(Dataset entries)

..............................

(** ** Running *)

(** What the observer reports, once the process has ended and the readers are
    joined. *)
Definition outcome_events (cancelled : bool) (exit_code : result Z bytes) (stdout stderr : bytes)
    : list BenchmarkLifecycleEvent :=
  match exit_code with
  | Ok code =>
      if cancelled then [Cancelled; Progress (lit "redis-benchmark cancelled")]
      else if (code =? 0)%Z then
        match parse_output stdout stderr with
        | Ok r => [Completed r]
        | Error e => [Failed (er_message e)]
        end
      else if bool_decide (trim stderr = [])
      then [Failed (lit "redis-benchmark exited early with code " ++ dec_string code)]
      else [Failed (lit "redis-benchmark exited early with code " ++ dec_string code ++ lit ": " ++ stderr)]
  | Error err => [Failed (lit "failed to wait for redis-benchmark: " ++ err)]
  end.

Inductive BenchLabel : Type :=
| ObserverLocks                          (* lock, [take], and into [wait] *)
| ProcessExits (r : result Z bytes)      (* [wait] returns; the lock is released *)
| PipeEnds (stderr : bool) (data : bytes) (* [read_to_string] returns *)
| LineSent (stderr : bool)
| ObserverReports
| StopFlags                              (* [stop]: the flag is set *)
| StopLocks (kill : result unit bytes).  (* [stop]: with the lock; what [kill] would answer *)

(** The answer of a [stop] that gets the lock. *)
Definition stop_answer (s : BenchmarkProcessState) (kill : result unit bytes) : RE unit :=
  if bp_process s then
    match kill with
    | Ok _ => Ok tt
    | Error err => Error (mkRunnerError (lit "stop_failed") (lit "failed to stop redis-benchmark: " ++ err))
    end
  else Error (mkRunnerError (lit "run_not_active") (lit "redis-benchmark process is no longer active")).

..............................

DIRECTIONS> The lines above from the one with "else [Failed (lit" through the one with "(** The answer" are to be duplicated exactly, ends included, with nothing added.

RESULT OF THIS EXERCISE>
      else [Failed (lit "redis-benchmark exited early with code " ++ dec_string code ++ lit ": " ++ stderr)]
  | Error err => [Failed (lit "failed to wait for redis-benchmark: " ++ err)]
  end.

Inductive BenchLabel : Type :=
| ObserverLocks                          (* lock, [take], and into [wait] *)
| ProcessExits (r : result Z bytes)      (* [wait] returns; the lock is released *)
| PipeEnds (stderr : bool) (data : bytes) (* [read_to_string] returns *)
| LineSent (stderr : bool)
| ObserverReports
| StopFlags                              (* [stop]: the flag is set *)
| StopLocks (kill : result unit bytes).  (* [stop]: with the lock; what [kill] would answer *)

(** The answer of a [stop] that gets the lock. *)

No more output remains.